# TASK BRIEF
Reproduce the entries below exactly, but only from the line containing "mkCR (cr_id r) v (cr_flags r) (cr_done r)." to the line containing "Definition CompletionEntry_fields : list", inclusive.

++++ PROVIDED INFORMATION

(* ===== verification/Types.v ===== *)
(** * Data types (types.go)

    The structures shared with the kernel, their memory layout, and the
    operations of types.go that need no shared memory. *)

From stdpp Require Import base list.
From Stdlib Require Import ZArith Lia.
From S2P Require Import Prelude Consts.

(** ** Structures *)

(** [SQRingOffset]: where the kernel put the parts of the submission ring. *)
Record SQRingOffset_t := mkSQOff {
  so_Head : Z;
  so_Tail : Z;
  so_RingMask : Z;
  so_Entries : Z;
  so_Flags : Z;
  so_Dropped : Z;
  so_Array : Z;
  so_Resv1 : Z;
  so_Resv2 : Z
}.

(** [CQRingOffset]: the same for the completion ring. *)
Record CQRingOffset_t := mkCQOff {
  co_Head : Z;
  co_Tail : Z;
  co_RingMask : Z;
  co_Entries : Z;
  co_Overflow : Z;
  co_Cqes : Z;
  co_Flags : Z;
  co_Resv : list Z
}.

(** [Params] configures a ring; setup fills in the sizes and the offsets. *)
Record Params := mkParams {
  p_SqEntries : Z;
  p_CqEntries : Z;
  p_Flags : Z;
  p_SqThreadCPU : Z;
  p_SqThreadIdle : Z;
  p_Features : Z;
  p_WqFD : Z;
  p_Resv : list Z;
  p_SqOffset : SQRingOffset_t;
  p_CqOffset : CQRingOffset_t
}.

(** [SubmitEntry] (submission queue entry). *)
Record SubmitEntry_t := mkSQE {
  sqe_Opcode : Opcode;
  sqe_Flags : Z;
  sqe_Ioprio : Z;
  sqe_Fd : Z;
  sqe_Offset : Z;
  sqe_Addr : Z;
  sqe_Len : Z;
  sqe_UFlags : Z;
  sqe_UserData : Z;
  sqe_Anon0 : list Z
}.

Definition set_sqe_Opcode (v : Opcode) (r : SubmitEntry_t) : SubmitEntry_t :=
  mkSQE v (sqe_Flags r) (sqe_Ioprio r) (sqe_Fd r) (sqe_Offset r) (sqe_Addr r) (sqe_Len r) (sqe_UFlags r) (sqe_UserData r) (sqe_Anon0 r).
Definition set_sqe_Flags (v : Z) (r : SubmitEntry_t) : SubmitEntry_t :=
  mkSQE (sqe_Opcode r) v (sqe_Ioprio r) (sqe_Fd r) (sqe_Offset r) (sqe_Addr r) (sqe_Len r) (sqe_UFlags r) (sqe_UserData r) (sqe_Anon0 r).
Definition set_sqe_Ioprio (v : Z) (r : SubmitEntry_t) : SubmitEntry_t :=
  mkSQE (sqe_Opcode r) (sqe_Flags r) v (sqe_Fd r) (sqe_Offset r) (sqe_Addr r) (sqe_Len r) (sqe_UFlags r) (sqe_UserData r) (sqe_Anon0 r).
Definition set_sqe_Fd (v : Z) (r : SubmitEntry_t) : SubmitEntry_t :=
  mkSQE (sqe_Opcode r) (sqe_Flags r) (sqe_Ioprio r) v (sqe_Offset r) (sqe_Addr r) (sqe_Len r) (sqe_UFlags r) (sqe_UserData r) (sqe_Anon0 r).
Definition set_sqe_Offset (v : Z) (r : SubmitEntry_t) : SubmitEntry_t :=
  mkSQE (sqe_Opcode r) (sqe_Flags r) (sqe_Ioprio r) (sqe_Fd r) v (sqe_Addr r) (sqe_Len r) (sqe_UFlags r) (sqe_UserData r) (sqe_Anon0 r).
Definition set_sqe_Addr (v : Z) (r : SubmitEntry_t) : SubmitEntry_t :=
  mkSQE (sqe_Opcode r) (sqe_Flags r) (sqe_Ioprio r) (sqe_Fd r) (sqe_Offset r) v (sqe_Len r) (sqe_UFlags r) (sqe_UserData r) (sqe_Anon0 r).
Definition set_sqe_Len (v : Z) (r : SubmitEntry_t) : SubmitEntry_t :=
  mkSQE (sqe_Opcode r) (sqe_Flags r) (sqe_Ioprio r) (sqe_Fd r) (sqe_Offset r) (sqe_Addr r) v (sqe_UFlags r) (sqe_UserData r) (sqe_Anon0 r).
Definition set_sqe_UFlags (v : Z) (r : SubmitEntry_t) : SubmitEntry_t :=
  mkSQE (sqe_Opcode r) (sqe_Flags r) (sqe_Ioprio r) (sqe_Fd r) (sqe_Offset r) (sqe_Addr r) (sqe_Len r) v (sqe_UserData r) (sqe_Anon0 r).
Definition set_sqe_UserData (v : Z) (r : SubmitEntry_t) : SubmitEntry_t :=
  mkSQE (sqe_Opcode r) (sqe_Flags r) (sqe_Ioprio r) (sqe_Fd r) (sqe_Offset r) (sqe_Addr r) (sqe_Len r) (sqe_UFlags r) v (sqe_Anon0 r).
Definition set_sqe_Anon0 (v : list Z) (r : SubmitEntry_t) : SubmitEntry_t :=
  mkSQE (sqe_Opcode r) (sqe_Flags r) (sqe_Ioprio r) (sqe_Fd r) (sqe_Offset r) (sqe_Addr r) (sqe_Len r) (sqe_UFlags r) (sqe_UserData r) v.

(** [SubmitQueue]: the pointers of the Go struct are the values they point to. *)
Record SubmitQueue := mkSQ {
  sq_Size : Z;
  sq_Head : Z;
  sq_Tail : Z;
  sq_Mask : Z;
  sq_Flags : Z;
  sq_Dropped : Z;
  sq_Array : list Z;
  sq_Entries : list SubmitEntry_t;
  sq_ptr : Z;
  sq_entered : Z;
  sq_writes : Z
}.

Definition set_sq_Size (v : Z) (r : SubmitQueue) : SubmitQueue :=
  mkSQ v (sq_Head r) (sq_Tail r) (sq_Mask r) (sq_Flags r) (sq_Dropped r) (sq_Array r) (sq_Entries r) (sq_ptr r) (sq_entered r) (sq_writes r).
Definition set_sq_Head (v : Z) (r : SubmitQueue) : SubmitQueue :=
  mkSQ (sq_Size r) v (sq_Tail r) (sq_Mask r) (sq_Flags r) (sq_Dropped r) (sq_Array r) (sq_Entries r) (sq_ptr r) (sq_entered r) (sq_writes r).
Definition set_sq_Tail (v : Z) (r : SubmitQueue) : SubmitQueue :=
  mkSQ (sq_Size r) (sq_Head r) v (sq_Mask r) (sq_Flags r) (sq_Dropped r) (sq_Array r) (sq_Entries r) (sq_ptr r) (sq_entered r) (sq_writes r).
Definition set_sq_Mask (v : Z) (r : SubmitQueue) : SubmitQueue :=
  mkSQ (sq_Size r) (sq_Head r) (sq_Tail r) v (sq_Flags r) (sq_Dropped r) (sq_Array r) (sq_Entries r) (sq_ptr r) (sq_entered r) (sq_writes r).
Definition set_sq_Flags (v : Z) (r : SubmitQueue) : SubmitQueue :=
  mkSQ (sq_Size r) (sq_Head r) (sq_Tail r) (sq_Mask r) v (sq_Dropped r) (sq_Array r) (sq_Entries r) (sq_ptr r) (sq_entered r) (sq_writes r).
Definition set_sq_Dropped (v : Z) (r : SubmitQueue) : SubmitQueue :=
  mkSQ (sq_Size r) (sq_Head r) (sq_Tail r) (sq_Mask r) (sq_Flags r) v (sq_Array r) (sq_Entries r) (sq_ptr r) (sq_entered r) (sq_writes r).
Definition set_sq_Array (v : list Z) (r : SubmitQueue) : SubmitQueue :=
  mkSQ (sq_Size r) (sq_Head r) (sq_Tail r) (sq_Mask r) (sq_Flags r) (sq_Dropped r) v (sq_Entries r) (sq_ptr r) (sq_entered r) (sq_writes r).
Definition set_sq_Entries (v : list SubmitEntry_t) (r : SubmitQueue) : SubmitQueue :=
  mkSQ (sq_Size r) (sq_Head r) (sq_Tail r) (sq_Mask r) (sq_Flags r) (sq_Dropped r) (sq_Array r) v (sq_ptr r) (sq_entered r) (sq_writes r).
Definition set_sq_ptr (v : Z) (r : SubmitQueue) : SubmitQueue :=
  mkSQ (sq_Size r) (sq_Head r) (sq_Tail r) (sq_Mask r) (sq_Flags r) (sq_Dropped r) (sq_Array r) (sq_Entries r) v (sq_entered r) (sq_writes r).
Definition set_sq_entered (v : Z) (r : SubmitQueue) : SubmitQueue :=
  mkSQ (sq_Size r) (sq_Head r) (sq_Tail r) (sq_Mask r) (sq_Flags r) (sq_Dropped r) (sq_Array r) (sq_Entries r) (sq_ptr r) v (sq_writes r).
Definition set_sq_writes (v : Z) (r : SubmitQueue) : SubmitQueue :=
  mkSQ (sq_Size r) (sq_Head r) (sq_Tail r) (sq_Mask r) (sq_Flags r) (sq_Dropped r) (sq_Array r) (sq_Entries r) (sq_ptr r) (sq_entered r) v.

(** [CompletionEntry] (completion queue entry). *)
Record CompletionEntry := mkCQE {
  cqe_UserData : Z;
  cqe_Res : Z;
  cqe_Flags : Z
}.

Definition set_cqe_UserData (v : Z) (r : CompletionEntry) : CompletionEntry :=
  mkCQE v (cqe_Res r) (cqe_Flags r).
Definition set_cqe_Res (v : Z) (r : CompletionEntry) : CompletionEntry :=
  mkCQE (cqe_UserData r) v (cqe_Flags r).
Definition set_cqe_Flags (v : Z) (r : CompletionEntry) : CompletionEntry :=
  mkCQE (cqe_UserData r) (cqe_Res r) v.

(** [CompletionQueue], with the values its pointers point to. *)
Record CompletionQueue := mkCQ {
  cq_Size : Z;
  cq_Head : Z;
  cq_Tail : Z;
  cq_Mask : Z;
  cq_Overflow : Z;
  cq_Flags : Z;
  cq_Entries : list CompletionEntry;
  cq_ptr : Z
}.

Definition set_cq_Size (v : Z) (r : CompletionQueue) : CompletionQueue :=
  mkCQ v (cq_Head r) (cq_Tail r) (cq_Mask r) (cq_Overflow r) (cq_Flags r) (cq_Entries r) (cq_ptr r).
Definition set_cq_Head (v : Z) (r : CompletionQueue) : CompletionQueue :=
  mkCQ (cq_Size r) v (cq_Tail r) (cq_Mask r) (cq_Overflow r) (cq_Flags r) (cq_Entries r) (cq_ptr r).
Definition set_cq_Tail (v : Z) (r : CompletionQueue) : CompletionQueue :=
  mkCQ (cq_Size r) (cq_Head r) v (cq_Mask r) (cq_Overflow r) (cq_Flags r) (cq_Entries r) (cq_ptr r).
Definition set_cq_Mask (v : Z) (r : CompletionQueue) : CompletionQueue :=
  mkCQ (cq_Size r) (cq_Head r) (cq_Tail r) v (cq_Overflow r) (cq_Flags r) (cq_Entries r) (cq_ptr r).
Definition set_cq_Overflow (v : Z) (r : CompletionQueue) : CompletionQueue :=
  mkCQ (cq_Size r) (cq_Head r) (cq_Tail r) (cq_Mask r) v (cq_Flags r) (cq_Entries r) (cq_ptr r).
Definition set_cq_Flags (v : Z) (r : CompletionQueue) : CompletionQueue :=
  mkCQ (cq_Size r) (cq_Head r) (cq_Tail r) (cq_Mask r) (cq_Overflow r) v (cq_Entries r) (cq_ptr r).
Definition set_cq_Entries (v : list CompletionEntry) (r : CompletionQueue) : CompletionQueue :=
  mkCQ (cq_Size r) (cq_Head r) (cq_Tail r) (cq_Mask r) (cq_Overflow r) (cq_Flags r) v (cq_ptr r).
Definition set_cq_ptr (v : Z) (r : CompletionQueue) : CompletionQueue :=
  mkCQ (cq_Size r) (cq_Head r) (cq_Tail r) (cq_Mask r) (cq_Overflow r) (cq_Flags r) (cq_Entries r) v.

(** [completionRequest]: [cr_done] is the number of tokens in its done channel. *)
Record completionRequest := mkCR {
  cr_id : Z;
  cr_res : Z;
  cr_flags : Z;
  cr_done : nat
}.

Definition set_cr_id (v : Z) (r : completionRequest) : completionRequest :=
  mkCR v (cr_res r) (cr_flags r) (cr_done r).
Definition set_cr_res (v : Z) (r : completionRequest) : completionRequest :=
  mkCR (cr_id r) v (cr_flags r) (cr_done r).
Definition set_cr_flags (v : Z) (r : completionRequest) : completionRequest :=
  mkCR (cr_id r) (cr_res r) v (cr_done r).
Definition set_cr_done (v : nat) (r : completionRequest) : completionRequest :=
  mkCR (cr_id r) (cr_res r) (cr_flags r) v.


#[global] Instance SubmitEntry_t_eq_dec : EqDecision SubmitEntry_t.
Proof. solve_decision. Defined.
#[global] Instance CompletionEntry_eq_dec : EqDecision CompletionEntry.
Proof. solve_decision. Defined.

(** ** Memory layout *)

(** The Go types the structures are made of. *)
Inductive gotype :=
| TU8 | TU16 | TU32 | TI32 | TU64
| TArr (n : Z) (t : gotype)
| TStruct (fs : list gotype).

(** The next multiple of [a] from [off] on. *)
Definition round_up (off a : Z) : Z := (off + a - 1) / a * a.

(** [unsafe.Alignof]. *)
Fixpoint alignof (t : gotype) : Z :=
  match t with
  | TU8 => 1 | TU16 => 2 | TU32 => 4 | TI32 => 4 | TU64 => 8
  | TArr _ t => alignof t
  | TStruct fs =>
      (fix go (fs : list gotype) : Z :=
         match fs with [] => 1 | f :: fs => Z.max (alignof f) (go fs) end) fs
  end.

(** [unsafe.Sizeof]: each field at the next multiple of its alignment, the
    whole padded to the alignment of the structure. *)
Fixpoint sizeof (t : gotype) : Z :=
  match t with
  | TU8 => 1 | TU16 => 2 | TU32 => 4 | TI32 => 4 | TU64 => 8
  | TArr n t => n * sizeof t
  | TStruct fs =>
      round_up
        ((fix go (off : Z) (fs : list gotype) : Z :=
            match fs with
            | [] => off
            | f :: fs => go (round_up off (alignof f) + sizeof f) fs
            end) 0 fs)
        (alignof (TStruct fs))
  end.

(** The offsets of the fields of a structure. *)
Fixpoint field_offsets (off : Z) (fs : list gotype) : list Z :=
  match fs with
  | [] => []
  | f :: fs => let o := round_up off (alignof f) in o :: field_offsets (o + sizeof f) fs
  end.

Definition SubmitEntry_fields : list gotype :=
  [TU8; TU8; TU16; TI32; TU64; TU64; TU32; TI32; TU64; TArr 24 TU8].
Definition CompletionEntry_fields : list gotype := [TU64; TI32; TU32].
Definition SQRingOffset_fields : list gotype :=
  [TU32; TU32; TU32; TU32; TU32; TU32; TU32; TU32; TU64].
Definition CQRingOffset_fields : list gotype :=
  [TU32; TU32; TU32; TU32; TU32; TU32; TU32; TArr 2 TU64].
Definition Params_fields : list gotype :=
  [TU32; TU32; TU32; TU32; TU32; TU32; TU32; TArr 3 TU32;
   TStruct SQRingOffset_fields; TStruct CQRingOffset_fields].

(** ** Operations *)

(** [SubmitEntry.Reset]: every field but the padding [Anon0]. *)
Definition SubmitEntry_Reset (e : SubmitEntry_t) : SubmitEntry_t :=
  mkSQE Nop 0 0 (-1) 0 0 0 0 0 (sqe_Anon0 e).

(** [SubmitQueue.Reset]: [for _, entry := range s.Entries { entry.Reset() }].
    The state of the loop is the queue and the loop variable [entry], a copy of
    the element; [entry.Reset()] has the address of the copy. *)
Definition zeroSQE : SubmitEntry_t := mkSQE Nop 0 0 0 0 0 0 0 0 (replicate 24 0).

Definition SubmitQueue_Reset_body (st : SubmitQueue * SubmitEntry_t) (i : nat)
  : SubmitQueue * SubmitEntry_t :=
  let '(s, entry) := st in
  match sq_Entries s !! i with
  | Some e => let entry := e in (s, SubmitEntry_Reset entry)
  | None => (s, entry)
  end.

Definition SubmitQueue_Reset (s : SubmitQueue) : SubmitQueue :=
  (foldl SubmitQueue_Reset_body (s, zeroSQE) (seq 0 (length (sq_Entries s)))).1.

(** [CompletionEntry.IsZero]. *)
Definition CompletionEntry_IsZero (c : CompletionEntry) : bool :=
  (cqe_UserData c =? 0) && (cqe_Res c =? 0) && (cqe_Flags c =? 0).

(** [CompletionQueue.Advance]: [atomic.AddUint32] of a converted [int]. *)
Definition CompletionQueue_Advance (count : Z) (c : CompletionQueue) : CompletionQueue :=
  set_cq_Head (u32 (cq_Head c + u32 count)) c.

(** ** Well-formed queues *)

(** What setup gives: a power of two entries, the mask that goes with it, and
    counters in range. *)
Record sq_wf (q : SubmitQueue) : Prop := {
  sqwf_pow2 : pow2_size (len (sq_Entries q));
  sqwf_array : len (sq_Array q) = len (sq_Entries q);
  sqwf_mask : sq_Mask q = len (sq_Entries q) - 1;
  sqwf_head : is_u32 (sq_Head q);
  sqwf_tail : is_u32 (sq_Tail q)
}.

Record cq_wf (q : CompletionQueue) : Prop := {
  cqwf_pow2 : pow2_size (len (cq_Entries q));
  cqwf_mask : cq_Mask q = len (cq_Entries q) - 1;
  cqwf_head : is_u32 (cq_Head q);
  cqwf_tail : is_u32 (cq_Tail q)
}.

(** The position of the tail and of the head in the ring. *)
Definition sq_tail_pos (q : SubmitQueue) : Z := Z.land (sq_Tail q) (sq_Mask q).
Definition sq_head_pos (q : SubmitQueue) : Z := Z.land (sq_Head q) (sq_Mask q).
Definition cq_tail_pos (q : CompletionQueue) : Z := Z.land (cq_Tail q) (cq_Mask q).
Definition cq_head_pos (q : CompletionQueue) : Z := Z.land (cq_Head q) (cq_Mask q).

Section Positions.
Lemma sq_pos_mod q x : sq_wf q -> Z.land x (sq_Mask q) = x mod len (sq_Entries q).
Proof. intros H. rewrite (sqwf_mask q H). apply land_mask, H. Qed.

Lemma sq_pos_range q x : sq_wf q -> 0 <= Z.land x (sq_Mask q) < len (sq_Entries q).
Proof. intros H. rewrite (sqwf_mask q H). apply land_mask_range, H. Qed.

Lemma cq_pos_mod q x : cq_wf q -> Z.land x (cq_Mask q) = x mod len (cq_Entries q).
Proof. intros H. rewrite (cqwf_mask q H). apply land_mask, H. Qed.

Lemma cq_pos_range q x : cq_wf q -> 0 <= Z.land x (cq_Mask q) < len (cq_Entries q).
Proof. intros H. rewrite (cqwf_mask q H). apply land_mask_range, H. Qed.

Lemma cq_len_pos q : cq_wf q -> 0 < len (cq_Entries q).
Proof. intros H. apply pow2_size_pos, H. Qed.

Lemma sq_len_pos q : sq_wf q -> 0 < len (sq_Entries q).
Proof. intros H. apply pow2_size_pos, H. Qed.
(** Well-formedness depends on the lengths, the mask and the counters only. *)
Lemma sq_wf_update q q' :
  sq_wf q -> len (sq_Entries q') = len (sq_Entries q) ->
  len (sq_Array q') = len (sq_Array q) -> sq_Mask q' = sq_Mask q ->
  is_u32 (sq_Head q') -> is_u32 (sq_Tail q') -> sq_wf q'.
Proof. intros [H1 H2 H3 ? ?] He Ha Hm ? ?. split; rewrite ?He, ?Ha, ?Hm; done. Qed.

Lemma sq_pos_u32 q x : sq_wf q -> is_u32 (Z.land x (sq_Mask q) + 1).
Proof.
  intros H. pose proof (sq_pos_range q x H). pose proof (pow2_size_u32 _ (sqwf_pow2 q H)).
  unfold is_uint. lia.
Qed.

Lemma sq_tail_pos_u32 q : sq_wf q -> is_u32 (sq_tail_pos q + 1).
Proof. apply sq_pos_u32. Qed.

Lemma sq_tail_pos_range q : sq_wf q -> 0 <= sq_tail_pos q < len (sq_Entries q).
Proof. apply sq_pos_range. Qed.

Lemma sq_head_pos_range q : sq_wf q -> 0 <= sq_head_pos q < len (sq_Entries q).
Proof. apply sq_pos_range. Qed.

Lemma cq_head_pos_range q : cq_wf q -> 0 <= cq_head_pos q < len (cq_Entries q).
Proof. apply cq_pos_range. Qed.

Lemma cq_tail_pos_range q : cq_wf q -> 0 <= cq_tail_pos q < len (cq_Entries q).
Proof. apply cq_pos_range. Qed.
End Positions.

#[export] Hint Resolve sq_pos_u32 sq_tail_pos_u32 sq_tail_pos_range sq_head_pos_range
  cq_head_pos_range cq_tail_pos_range sqwf_head sqwf_tail sq_pos_range cq_pos_range cq_len_pos sq_len_pos : slices.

++++++++

# YOUR SOLUTION
  mkCR (cr_id r) v (cr_flags r) (cr_done r).
Definition set_cr_flags (v : Z) (r : completionRequest) : completionRequest :=
  mkCR (cr_id r) (cr_res r) v (cr_done r).
Definition set_cr_done (v : nat) (r : completionRequest) : completionRequest :=
  mkCR (cr_id r) (cr_res r) (cr_flags r) v.


#[global] Instance SubmitEntry_t_eq_dec : EqDecision SubmitEntry_t.
Proof. solve_decision. Defined.
#[global] Instance CompletionEntry_eq_dec : EqDecision CompletionEntry.
Proof. solve_decision. Defined.

(** ** Memory layout *)

(** The Go types the structures are made of. *)
Inductive gotype :=
| TU8 | TU16 | TU32 | TI32 | TU64
| TArr (n : Z) (t : gotype)
| TStruct (fs : list gotype).

(** The next multiple of [a] from [off] on. *)
Definition round_up (off a : Z) : Z := (off + a - 1) / a * a.

(** [unsafe.Alignof]. *)
Fixpoint alignof (t : gotype) : Z :=
  match t with
  | TU8 => 1 | TU16 => 2 | TU32 => 4 | TI32 => 4 | TU64 => 8
  | TArr _ t => alignof t
  | TStruct fs =>
      (fix go (fs : list gotype) : Z :=
         match fs with [] => 1 | f :: fs => Z.max (alignof f) (go fs) end) fs
  end.

(** [unsafe.Sizeof]: each field at the next multiple of its alignment, the
    whole padded to the alignment of the structure. *)
Fixpoint sizeof (t : gotype) : Z :=
  match t with
  | TU8 => 1 | TU16 => 2 | TU32 => 4 | TI32 => 4 | TU64 => 8
  | TArr n t => n * sizeof t
  | TStruct fs =>
      round_up
        ((fix go (off : Z) (fs : list gotype) : Z :=
            match fs with
            | [] => off
            | f :: fs => go (round_up off (alignof f) + sizeof f) fs
            end) 0 fs)
        (alignof (TStruct fs))
  end.

(** The offsets of the fields of a structure. *)
Fixpoint field_offsets (off : Z) (fs : list gotype) : list Z :=
  match fs with
  | [] => []
  | f :: fs => let o := round_up off (alignof f) in o :: field_offsets (o + sizeof f) fs
  end.

Definition SubmitEntry_fields : list gotype :=
  [TU8; TU8; TU16; TI32; TU64; TU64; TU32; TI32; TU64; TArr 24 TU8].
Definition CompletionEntry_fields : list gotype := [TU64; TI32; TU32].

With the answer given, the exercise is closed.